Luke is a dog that likes to get distance, he has always been like this and it makes me uncomfortable. He is completely reliable and trustworthy but I have my own "safety zone" distance and he always goes out of it. Realizing that he was a bit far for my liking I shouted out to him "Clyde." I stopped dead in my tracks, what? Did I just yell out Clyde? Where the hell did that come from? Clyde was the boy that I had before Luke; Clyde has now been gone 12.5 years but it still came out.
I think that I shouted his name because I'd been thinking about him a lot lately. With the loss of Jessie and Tilley growing older (this was before losing Tilley) I was thinking about all my past dogs. I was shocked that it came out so naturally and was quite taken back. Names are a strange thing; if I meet someone on the street I will rarely remember their name, that is unless I do the name association thing. I'm horrible at remembering human names. But; I can remember just about all the dogs I've met in my life, yep.
It is common when I'm calling out for one of my children that I go through many names, dogs included until I settle on who it actually is that I am calling. That person usually smiles and shakes their head; I clearly remember my father doing the same thing. There were 5 kids in my family and only one dog but he would go through all the names until he got to who it was. We all do it, even bringing up names from the past. Two evenings ago my husband got home from work and bent down to greet out little gal Elsa. He smiled and said "Hey Till." I said "Till?" catching the error immediately. He shook his head sadly.

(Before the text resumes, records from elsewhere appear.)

(** One iteration of [for pos < wlen { ... }]. *)
Definition body (w : list Z) (wlen : Z) : M (st D vars) unit :=
  olen <- local v_olen ;;
  pos <- local v_pos ;;
  when (olen =? 0)
    (let nlen := wlen - pos in
     let nlen := if nlen >? maxOpLen then maxOpLen else nlen in
     p <- local v_p ;;
     update (set_p (append p [0x00; 0x00; CmdSPIWrite;
                              Z.land (byte nlen) 0xff;
                              Z.land (byte (Z.shiftr nlen 8)) 0xff]))) ;;
  p <- local v_p ;;
  let dlen := wlen - pos in
  let plen := slen p in
  let dlen := if plen + dlen >? maxDataLen then maxDataLen - plen else dlen in
  let nlen := olen + dlen in
  let dlen := if nlen >? maxOpLen then maxOpLen - olen else dlen in
  data <- must (sub w pos (pos + dlen)) ;;
  update (set_p (append p data)) ;;
  p <- local v_p ;;
  when (slen p >=? maxDataLen) (write false) ;;
  update (set_pos (pos + dlen)) ;;
  update (set_olen (olen + dlen)) ;;
  when (olen + dlen =? maxOpLen)
    (write true ;;
     p <- local v_p ;;
     p <- must (reslice p 0) ;;
     update (set_p p) ;;
     update (set_olen 0)).

(** [func (c *IO) SPI(w, r []byte) error], started from [init]. *)
Definition SPI (w r : list Z) : M (st D vars) unit :=
  if negb (len r =? 0) then fail ErrUnsupported
  else
    let wlen := len w in
    while (length w) (fun s => v_pos (snd s) <? wlen) (body w wlen) ;;
    write true.
Definition CmdSPICS : Z := 0xc1.

(** The frame [setCS] starts from. *)
Definition cs_frame : list Z :=
  [0x0d; 0x00; CmdSPICS; 0x0a; 0x00;
   0x00;
   0x00; 0x00; 0x00; 0x00;
   0x00;
   0x00; 0x00; 0x00; 0x00].

(** [func (c *IO) setCS(cs int, enable bool) error] *)
Definition setCS (cs : Z) (enable : bool) : M (st D unit) unit :=
  let p := cs_frame in
  let pos := 5 + 5 * cs in
  p <- must (set_at p pos (if enable then 0x80 else 0xc0)) ;;
  Dev_Write p.

(** [func (c *IO) SetCS(enable bool) error] *)
Definition SetCS (enable : bool) : M (st D unit) unit := setCS 0 enable.

(** [func (c *IO) SetCS1(enable bool) error] *)
Definition SetCS1 (enable : bool) : M (st D unit) unit := setCS 1 enable.
End Codec.
End SPI.

(** ** i2c.go *)

Module I2C.

Definition maxPacketLen : Z := 512.
Definition CmdI2CStream : Z := 0xAA.
Definition CmdI2CStart : Z := 0x74.
Definition CmdI2CStop : Z := 0x75.
Definition CmdI2CWrite : Z := 0x80.
Definition CmdI2CRead : Z := 0xc0.
Definition maxLen : Z := 63.

(** The variables of [I2C]: those captured by the closures [write] and
    [pack], the caller's read buffer [r], and those living across the
    iterations of the two loops. *)
Record vars : Type := mkVars {
  v_p : slice;
  v_toWrite : Z;
  v_toRead : Z;
  v_rpos : Z;
  v_hasRead : bool;
  v_r : list Z;
  v_cpos : Z;       (* [pos] of the closure [write] *)
  v_d : list Z;
  v_pos : Z;        (* [pos] of the write loop *)
  v_rlen : Z;
  v_maxRLen : Z;
  v_send : bool
}.

Definition set_p (x : slice) (v : vars) : vars :=
  mkVars x (v_toWrite v) (v_toRead v) (v_rpos v) (v_hasRead v) (v_r v)
         (v_cpos v) (v_d v) (v_pos v) (v_rlen v) (v_maxRLen v) (v_send v).
Definition set_toWrite (x : Z) (v : vars) : vars :=
  mkVars (v_p v) x (v_toRead v) (v_rpos v) (v_hasRead v) (v_r v)
         (v_cpos v) (v_d v) (v_pos v) (v_rlen v) (v_maxRLen v) (v_send v).
Definition set_toRead (x : Z) (v : vars) : vars :=
  mkVars (v_p v) (v_toWrite v) x (v_rpos v) (v_hasRead v) (v_r v)
         (v_cpos v) (v_d v) (v_pos v) (v_rlen v) (v_maxRLen v) (v_send v).
Definition set_rpos (x : Z) (v : vars) : vars :=
  mkVars (v_p v) (v_toWrite v) (v_toRead v) x (v_hasRead v) (v_r v)
         (v_cpos v) (v_d v) (v_pos v) (v_rlen v) (v_maxRLen v) (v_send v).
Definition set_hasRead (x : bool) (v : vars) : vars :=
  mkVars (v_p v) (v_toWrite v) (v_toRead v) (v_rpos v) x (v_r v)
         (v_cpos v) (v_d v) (v_pos v) (v_rlen v) (v_maxRLen v) (v_send v).
Definition set_r (x : list Z) (v : vars) : vars :=
  mkVars (v_p v) (v_toWrite v) (v_toRead v) (v_rpos v) (v_hasRead v) x
         (v_cpos v) (v_d v) (v_pos v) (v_rlen v) (v_maxRLen v) (v_send v).
Definition set_cpos (x : Z) (v : vars) : vars :=
  mkVars (v_p v) (v_toWrite v) (v_toRead v) (v_rpos v) (v_hasRead v) (v_r v)
         x (v_d v) (v_pos v) (v_rlen v) (v_maxRLen v) (v_send v).
Definition set_d (x : list Z) (v : vars) : vars :=
  mkVars (v_p v) (v_toWrite v) (v_toRead v) (v_rpos v) (v_hasRead v) (v_r v)
         (v_cpos v) x (v_pos v) (v_rlen v) (v_maxRLen v) (v_send v).
Definition set_pos (x : Z) (v : vars) : vars :=
  mkVars (v_p v) (v_toWrite v) (v_toRead v) (v_rpos v) (v_hasRead v) (v_r v)
         (v_cpos v) (v_d v) x (v_rlen v) (v_maxRLen v) (v_send v).
Definition set_rlen (x : Z) (v : vars) : vars :=
  mkVars (v_p v) (v_toWrite v) (v_toRead v) (v_rpos v) (v_hasRead v) (v_r v)
         (v_cpos v) (v_d v) (v_pos v) x (v_maxRLen v) (v_send v).
Definition set_maxRLen (x : Z) (v : vars) : vars :=
  mkVars (v_p v) (v_toWrite v) (v_toRead v) (v_rpos v) (v_hasRead v) (v_r v)
         (v_cpos v) (v_d v) (v_pos v) (v_rlen v) x (v_send v).
Definition set_send (x : bool) (v : vars) : vars :=
  mkVars (v_p v) (v_toWrite v) (v_toRead v) (v_rpos v) (v_hasRead v) (v_r v)
         (v_cpos v) (v_d v) (v_pos v) (v_rlen v) (v_maxRLen v) x.

(** [p := make([]byte, 0, 512); toWrite := 0; toRead := 0; rpos := 0;
    hasRead := false], with the caller's buffer [r]. *)
Definition init (r : list Z) : vars :=
  mkVars (make 0 512) 0 0 0 false r 0 [] 0 0 0 false.

Section Codec.
Context {D : Type} `{HIDDev D}.

(** [func (c *IO) SetI2C(mode I2CMode) error] *)
Definition SetI2C (mode : Z) : M (st D unit) unit :=
  Dev_Write [0x03; 0x00; 0xaa; Z.lor 0x60 (byte mode); 0x00].

(** One turn of [for toWrite > 0 { ... }] in the closure [write]. *)
Definition confirm_write : M (st D vars) unit :=
  p <- local v_p ;;
  pos <- local v_cpos ;;
  b <- must (get_at (live p) pos) ;;
  (if b =? 0x00 then fail ErrI2CWrite else ret tt) ;;
  toWrite <- local v_toWrite ;;
  update (set_toWrite (toWrite - 1)) ;;
  update (set_cpos (pos + 1)).

(** [if toRead > 0 { ... }] in the closure [write]. *)
Definition confirm_reads : M (st D vars) unit :=
  toRead <- local v_toRead ;;
  when (toRead >? 0)
    (hasRead <- local v_hasRead ;;
     when hasRead
       (update (set_hasRead false) ;;
        p <- local v_p ;;
        pos <- local v_cpos ;;
        b <- must (get_at (live p) pos) ;;
        (if negb (b =? 0x01) then fail ErrI2CRead else ret tt) ;;
        update (set_cpos (pos + 1))) ;;
     p <- local v_p ;;
     pos <- local v_cpos ;;
     r <- local v_r ;;
     rpos <- local v_rpos ;;
     dst <- must (sub r rpos (rpos + toRead)) ;;
     src <- must (ssub p pos (pos + toRead)) ;;
     update (set_r (firstn (Z.to_nat rpos) r ++ copy dst src
                      ++ skipn (Z.to_nat (rpos + toRead)) r)) ;;
     update (set_rpos (rpos + toRead)) ;;
     update (set_toRead 0)).

(** The closure [write := func() error]: send the frame in [p] and
    confirm the operations it carries. *)
Definition write : M (st D vars) unit :=
  p <- local v_p ;;
  let p := append p [0x00] in
  let plen := slen p - 2 in
  l <- must (set_at (live p) 0 (byte (Z.land plen 0xff))) ;;
  l <- must (set_at l 1 (byte (Z.land (Z.shiftr plen 8) 0xff))) ;;
  let p := mkSlice l (spare p) in
  update (set_p p) ;;
  Dev_Write l ;;
  toWrite <- local v_toWrite ;;
  toRead <- local v_toRead ;;
  hasRead <- local v_hasRead ;;
  let clen := toWrite + toRead in
  when (clen >? 0)
    (let clen := if hasRead then clen + 1 else clen in
     let rlen := 2 + clen in
     p <- must (reslice p rlen) ;;
     update (set_p p) ;;
     l <- Dev_Read (live p) ;;
     update (set_p (mkSlice l (spare p))) ;;
     update (set_cpos 2) ;;
     while (Z.to_nat toWrite) (fun s => v_toWrite (snd s) >? 0) confirm_write ;;
     confirm_reads) ;;
  p <- local v_p ;;
  p <- must (reslice p 0) ;;
  update (set_p p).

(** The closure [pack := func(elems ...byte) error]. *)
Definition pack (elems : list Z) : M (st D vars) unit :=
  p <- local v_p ;;
  when (slen p + len elems >=? maxPacketLen - 2) write ;;
  p <- local v_p ;;
  when (slen p =? 0)
    (update (set_p (append (append p [0x00; 0x00]) [CmdI2CStream]))) ;;
  p <- local v_p ;;
  update (set_p (append p elems)).

(** One iteration of [for pos < wlen { ... }]. *)
Definition write_body (addr : Z) (w : list Z) (wlen : Z) : M (st D vars) unit :=
  pos <- local v_pos ;;
  let dlen := wlen - pos in
  let dlen := if dlen >? maxLen then maxLen else dlen in
  let dlen := if (pos =? 0) && (dlen =? maxLen) then dlen - 1 else dlen in
  when (pos =? 0)
    (d <- local v_d ;;
     update (set_d (d ++ [byte (Z.shiftl addr 1 mod 65536)]))) ;;
  d <- local v_d ;;
  data <- must (sub w pos (pos + dlen)) ;;
  let d := d ++ data in
  let pos := pos + dlen in
  update (set_pos pos) ;;
  let dlen := len d - 1 in
  let dlen := if pos =? 0 then dlen + 1 else dlen in
  d <- must (set_at d 0 (Z.lor CmdI2CWrite (byte dlen))) ;;
  update (set_d d) ;;
  pack d ;;
  d <- must (sub d 0 1) ;;
  update (set_d d) ;;
  toWrite <- local v_toWrite ;;
  update (set_toWrite (toWrite + dlen)).

(** One iteration of [for rlen > 0 { ... }]. *)
Definition read_body : M (st D vars) unit :=
  rlen <- local v_rlen ;;
  let dlen := rlen in
  let dlen := if dlen >? maxLen then maxLen else dlen in
  toWrite <- local v_toWrite ;;
  toRead <- local v_toRead ;;
  hasRead <- local v_hasRead ;;
  let nlen := 2 + toWrite + toRead + dlen in
  let dlen := if nlen >=? maxPacketLen then dlen - (nlen - maxPacketLen) else dlen in
  when (nlen >=? maxPacketLen)
    (update (set_send true) ;;
     when hasRead (update (set_toRead (toRead - 1)))) ;;
  maxRLen <- local v_maxRLen ;;
  d <- local v_d ;;
  (if maxRLen =? 63 then
     update (set_d (d ++ [Z.lor CmdI2CRead (byte dlen)]))
   else if dlen >? 1 then
     update (set_d (d ++ [byte (Z.lor CmdI2CRead (byte dlen) - 1)]))
   else ret tt) ;;
  when (maxRLen =? 64) (update (set_maxRLen 63)) ;;
  toRead <- local v_toRead ;;
  update (set_toRead (toRead + dlen)) ;;
  send <- local v_send ;;
  when send
    (update (set_send false) ;;
     d <- local v_d ;;
     pack d ;;
     write ;;
     update (set_d [])) ;;
  update (set_rlen (rlen - dlen)).
(** On finite bounds the validation is complete: constructing a zone with
    [min_x >= max_x] or [min_y >= max_y] raises [ValueError], and every
    zone the constructor returns has [min_x < max_x] and
    [min_y < max_y]. *)
Lemma zone_construction_validated (x0 y0 x1 y1 : Q) (nm : string) :
  ((x1 <= x0)%Q \/ (y1 <= y0)%Q ->
     Zone_init x0 y0 x1 y1 nm = Raise ValueError)
  /\ (forall z : Zone,
        Zone_init x0 y0 x1 y1 nm = Ok z ->
        (min_x z < max_x z)%Q /\ (min_y z < max_y z)%Q).
Proof.
  split.
  - intros H. unfold Zone_init.
    destruct (Qge_bool x0 x1) eqn:Ex; [reflexivity |].
    destruct (Qge_bool y0 y1) eqn:Ey; [reflexivity |].
    qprop. lra.
  - intros z Hz. apply Zone_init_ok in Hz as (-> & Hx & Hy). simpl. auto.
Qed.

(** *** The constructor on binary64 bounds *)

(** Whenever one of the two tests of [__post_init__] holds, the constructor
    raises and no zone is built: NaN included, since a test with a NaN
    operand does not hold. *)
Lemma zone_init_raises_when_test_holds (x0 y0 x1 y1 : PrimFloat.float)
    (nm : string) :
  Binary64.ge x0 x1 = true \/ Binary64.ge y0 y1 = true ->
  Binary64.Zone_init x0 y0 x1 y1 nm = Raise ValueError.
Proof.
  unfold Binary64.Zone_init. intros [-> | H]; [reflexivity |].
  rewrite H. destruct (Binary64.ge x0 x1); reflexivity.
Qed.

(** A zone is returned exactly when both tests fail; the tests are [>=],
    so this is not the same as [min_x < max_x] and [min_y < max_y]. *)
Lemma zone_init_returns_iff_tests_fail (x0 y0 x1 y1 : PrimFloat.float)
    (nm : string) :
  (exists z, Binary64.Zone_init x0 y0 x1 y1 nm = Ok z)
  <-> Binary64.ge x0 x1 = false /\ Binary64.ge y0 y1 = false.
Proof.
  unfold Binary64.Zone_init.
  destruct (Binary64.ge x0 x1), (Binary64.ge y0 y1); split;
    try (intros [z Hz]; discriminate); try (intros [? ?]; discriminate);
    try (intros _; split; reflexivity); intros _; eexists; reflexivity.
Qed.

(** C8. The validation of [__post_init__] lets a NaN bound through. Both
    tests are false on [Zone(1.0, 1.0, float("nan"), 2.0)], so the zone is
    constructed, with the bounds it was given, and [min_x < max_x] is false
    of it; the same happens with NaN as [min_x], and with NaN as [min_y]
    for [min_y < max_y]. The constructor does reject
    [Zone(2.0, 1.0, 1.0, 2.0)] and accept [Zone(1.0, 1.0, 2.0, 2.0)]. *)
Theorem zone_accepts_nan_bound :
  (exists z, Binary64.zone_nan_max_x = Ok z
     /\ PrimFloat.is_nan (Binary64.max_x z) = true
     /\ Binary64.lt (Binary64.min_x z) (Binary64.max_x z) = false)
  /\ (exists z, Binary64.zone_nan_min_x = Ok z
       /\ PrimFloat.is_nan (Binary64.min_x z) = true
       /\ Binary64.lt (Binary64.min_x z) (Binary64.max_x z) = false)
  /\ (exists z, Binary64.zone_nan_min_y = Ok z
       /\ PrimFloat.is_nan (Binary64.min_y z) = true
       /\ Binary64.lt (Binary64.min_y z) (Binary64.max_y z) = false)
  /\ Binary64.zone_unordered = Raise ValueError
  /\ (exists z, Binary64.zone_unit = Ok z
       /\ Binary64.lt (Binary64.min_x z) (Binary64.max_x z) = true
       /\ Binary64.lt (Binary64.min_y z) (Binary64.max_y z) = true).
Proof.
  repeat split;
    try (eexists; split; [reflexivity |]; repeat split; reflexivity);
    reflexivity.
Qed.

(** [get_center] rounds: for [Zone(1.0, 1.0, 1.0000000000000002, 2.0)] the
    sum [min_x + max_x] rounds to [2.0], and the centre has the abscissa
    [min_x] of the left edge. *)
Example center_of_thin_zone_on_edge :
  exists z, Binary64.zone_one_ulp = Ok z
    /\ Binary64.lt (Binary64.min_x z) (Binary64.max_x z) = true
    /\ PrimFloat.eqb (Binary64.get_center z).1 (Binary64.min_x z) = true.
Proof.
  eexists. split; [reflexivity |]. split; vm_compute; reflexivity.
Qed.

(** *** The rectangle of a zone, edge by edge *)

Lemma between_iff (u v w : Q) :
  between u v w = true <-> ((u <= w <= v)%Q \/ (v <= w <= u)%Q).
Proof.
  unfold between. rewrite orb_true_iff, !andb_true_iff, !Qle_bool_iff.
  tauto.
Qed.

Lemma on_horizontal_edge (a b c x y : Q) :
  ~ (a == b)%Q ->
  on_segment (x, y) ((a, c), (b, c)) = true
  <-> (y == c)%Q /\ ((a <= x <= b)%Q \/ (b <= x <= a)%Q).
Proof.
  intros Hab. unfold on_segment, is_left. cbn [fst snd].
  rewrite !andb_true_iff, !between_iff, Qeq_bool_iff.
  split.
  - intros [[H1 H2] H3]. split; [| exact H2].
    destruct (Qlt_le_dec a b); [nra |].
    assert (b < a)%Q by (apply Qle_lteq in q as [? | E]; [assumption | symmetry in E; contradiction]).
    nra.
  - intros [H1 H2]. repeat split; [rewrite H1; ring | exact H2 | lra].
Qed.

Lemma on_vertical_edge (a b c x y : Q) :
  ~ (a == b)%Q ->
  on_segment (x, y) ((c, a), (c, b)) = true
  <-> (x == c)%Q /\ ((a <= y <= b)%Q \/ (b <= y <= a)%Q).
Proof.
  intros Hab. unfold on_segment, is_left. cbn [fst snd].
  rewrite !andb_true_iff, !between_iff, Qeq_bool_iff.
  split.
  - intros [[H1 H2] H3]. split; [| exact H3].
    destruct (Qlt_le_dec a b); [nra |].
    assert (b < a)%Q by (apply Qle_lteq in q as [? | E]; [assumption | symmetry in E; contradiction]).
    nra.
  - intros [H1 H2]. repeat split; [rewrite H1; ring | lra | exact H2].
Qed.

Lemma winding_horizontal_edge (a b c x y : Q) :
  winding_step (x, y) ((a, c), (b, c)) = 0.
Proof.
  unfold winding_step. cbn [fst snd].
  destruct (Qle_bool c y) eqn:E1.
  - destruct (Qlt_bool y c) eqn:E2; [| reflexivity]. qprop. lra.
  - reflexivity.
Qed.

Lemma winding_up_edge (c y0 y1 x y : Q) :
  (y0 < y1)%Q ->
  winding_step (x, y) ((c, y0), (c, y1)) =
    if Qle_bool y0 y && Qlt_bool y y1 && Qlt_bool x c then 1 else 0.
Proof.
  intros Hy. unfold winding_step, is_left. cbn [fst snd].
  destruct (Qle_bool y0 y) eqn:E1; cbn [andb].
  - destruct (Qlt_bool y y1) eqn:E2; cbn [andb]; [| reflexivity].
    destruct (Qlt_bool x c) eqn:E3.
    + replace (Qlt_bool 0 _) with true; [reflexivity |].
      symmetry. qprop. nra.
    + replace (Qlt_bool 0 _) with false; [reflexivity |].
      symmetry. qprop. nra.
  - replace (Qle_bool y1 y) with false; [reflexivity |].
    symmetry. qprop. lra.
Qed.

Lemma winding_down_edge (c y0 y1 x y : Q) :
  (y0 < y1)%Q ->
  winding_step (x, y) ((c, y1), (c, y0)) =
    if Qle_bool y0 y && Qlt_bool y y1 && Qlt_bool x c then (-1) else 0.
Proof.
  intros Hy. unfold winding_step, is_left. cbn [fst snd].
  destruct (Qle_bool y1 y) eqn:E1.
  - replace (Qlt_bool y y0) with false by (symmetry; qprop; lra).
    replace (Qlt_bool y y1) with false by (symmetry; qprop; lra).
    rewrite andb_false_r. reflexivity.
  - replace (Qlt_bool y y1) with true by (symmetry; qprop; lra).
    destruct (Qle_bool y0 y) eqn:E2; cbn [andb]; [| reflexivity].
    destruct (Qlt_bool x c) eqn:E3.
    + replace (Qlt_bool _ 0) with true; [reflexivity |].
      symmetry. qprop. nra.
    + replace (Qlt_bool _ 0) with false; [reflexivity |].
      symmetry. qprop. nra.
Qed.

(** The boundary of the rectangle: the points of the closed rectangle that
    lie on one of its four sides. *)
Lemma rectangle_touches (x0 y0 x1 y1 x y : Q) :
  (x0 < x1)%Q -> (y0 < y1)%Q ->
  polygon_touches (rectangle_ring x0 y0 x1 y1) (x, y) = true
  <-> ((x0 <= x <= x1)%Q /\ (y0 <= y <= y1)%Q)
      /\ ((x == x0)%Q \/ (x == x1)%Q \/ (y == y0)%Q \/ (y == y1)%Q).
Proof.
  intros Hx Hy. unfold polygon_touches, rectangle_ring. cbn [edges existsb].
  rewrite !orb_true_iff.
  rewrite (on_horizontal_edge x0 x1), (on_vertical_edge y0 y1),
    (on_horizontal_edge x1 x0), (on_vertical_edge y1 y0) by lra.
  split.
  - intros [H | [H | [H | [H | H]]]]; try discriminate; lra.
  - intros [[H1 H2] [H | [H | [H | H]]]].
    + right; right; right; left. lra.
    + right; left. lra.
    + left. lra.
    + right; right; left. lra.
Qed.

(** The winding number of the rectangle is 1 on a half-open rectangle and 0
    elsewhere. *)
Lemma rectangle_winding (x0 y0 x1 y1 x y : Q) :
  (x0 < x1)%Q -> (y0 < y1)%Q ->
  winding_number (rectangle_ring x0 y0 x1 y1) (x, y) =
    if Qle_bool y0 y && Qlt_bool y y1 && Qle_bool x0 x && Qlt_bool x x1
    then 1 else 0.
Proof.
  intros Hx Hy. unfold winding_number, rectangle_ring. cbn [edges fold_right].
  rewrite !winding_horizontal_edge, winding_up_edge, winding_down_edge by assumption.
  destruct (Qle_bool y0 y && Qlt_bool y y1) eqn:E; cbn [andb]; [| reflexivity].
  destruct (Qlt_bool x x1) eqn:E1, (Qlt_bool x x0) eqn:E0,
    (Qle_bool x0 x) eqn:E2; cbn [andb]; try reflexivity; qprop; lra.
Qed.

Lemma rectangle_contains_point (x0 y0 x1 y1 x y : Q) (nm : string) :
  (x0 < x1)%Q -> (y0 < y1)%Q ->
  contains_point (mkZone x0 y0 x1 y1 nm (rectangle_ring x0 y0 x1 y1)) x y = true
  <-> (x0 <= x <= x1)%Q /\ (y0 <= y <= y1)%Q.
Proof.
  intros Hx Hy. unfold contains_point, polygon_contains. cbn [_polygon].
  pose proof (rectangle_touches x0 y0 x1 y1 x y Hx Hy) as Ht.
  rewrite (rectangle_winding x0 y0 x1 y1 x y Hx Hy).
  destruct (polygon_touches (rectangle_ring x0 y0 x1 y1) (x, y)) eqn:T.
  - rewrite orb_true_r. split; [intros _ | reflexivity].
    apply Ht. reflexivity.
  - rewrite orb_false_r. cbn [negb andb].
    destruct (Qle_bool y0 y) eqn:E1, (Qlt_bool y y1) eqn:E2,
      (Qle_bool x0 x) eqn:E3, (Qlt_bool x x1) eqn:E4; cbn;
      qprop; split; try discriminate; try lra; try reflexivity;
      intros [H1 H2]; exfalso;
      assert (true = false) by (apply Ht; lra); discriminate.
Qed.

(** C3. For a zone the constructor returns, [contains_point] is the closed
    rectangle test, and the two corners [(min_x, min_y)] and
    [(max_x, max_y)] are contained. *)
Theorem contains_point_closed_bounds (x0 y0 x1 y1 : Q) (nm : string) (z : Zone) :
  Zone_init x0 y0 x1 y1 nm = Ok z ->
  (forall x y : Q,
     contains_point z x y = true
     <-> (min_x z <= x <= max_x z)%Q /\ (min_y z <= y <= max_y z)%Q)
  /\ contains_point z (min_x z) (min_y z) = true
  /\ contains_point z (max_x z) (max_y z) = true.
Proof.
  intros Hz. apply Zone_init_ok in Hz as (-> & Hx & Hy). cbn [min_x min_y max_x max_y].
  split; [| split].
  - intros x y. apply rectangle_contains_point; assumption.
  - apply rectangle_contains_point; [assumption .. |]. lra.
  - apply rectangle_contains_point; [assumption .. |]. lra.
Qed.

End ZoneFacts.

Section CodecFacts.

Import Struct Codec.

Lemma length_slice (data : list byte) (lo hi : Z) :
  0 <= lo -> lo <= hi -> hi <= len data ->
  length (slice data lo hi) = Z.to_nat (hi - lo).
Proof.
  unfold slice, len. intros H0 H1 H2.
  rewrite length_take, length_drop. lia.
Qed.

Lemma index_in_range (data : list byte) (i : Z) :
  0 <= i < len data -> exists v, index data i = Ok v /\ 0 <= v < 256.
Proof.
  unfold index, len. intros H.
  destruct (data !! Z.to_nat i) as [b |] eqn:E.
  - exists (byte_to_Z b). split; [reflexivity |].
    unfold byte_to_Z. pose proof (Byte.to_N_bounded b). lia.
  - apply lookup_ge_None in E. lia.
Qed.

Lemma unpack_unsigned_exact (n : nat) (bs : list byte) :
  length bs = n -> unpack_unsigned n bs = Ok (be_value bs).
Proof.
  intros H. unfold unpack_unsigned. rewrite (proj2 (Nat.eqb_eq _ _) H).
  reflexivity.
Qed.

Lemma unpack_signed_exact (n : nat) (bs : list byte) :
  length bs = n -> unpack_signed n bs = Ok (to_signed n (be_value bs)).
Proof.
  intros H. unfold unpack_signed. rewrite (unpack_unsigned_exact n bs H).
  reflexivity.
Qed.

There can be many reasons why we miss use names; calling out the wrong name of who we are addressing. One reason is that we are far too busy and our minds become a cluster of thoughts are tangled up. The other is that our words reveal our thoughts; clearly my husband had been thinking of Tilley that night. Clyde had been on my mind a great deal the day I called out to Luke with Clyde's name. Then there is the simple fact that we tend to screw things up; calling out to Elsa I yell "Luke," then catch myself, shake my head and readdress the little one.
I figure the more names you go through until resting on the right one, the more amazing beings you have in your life.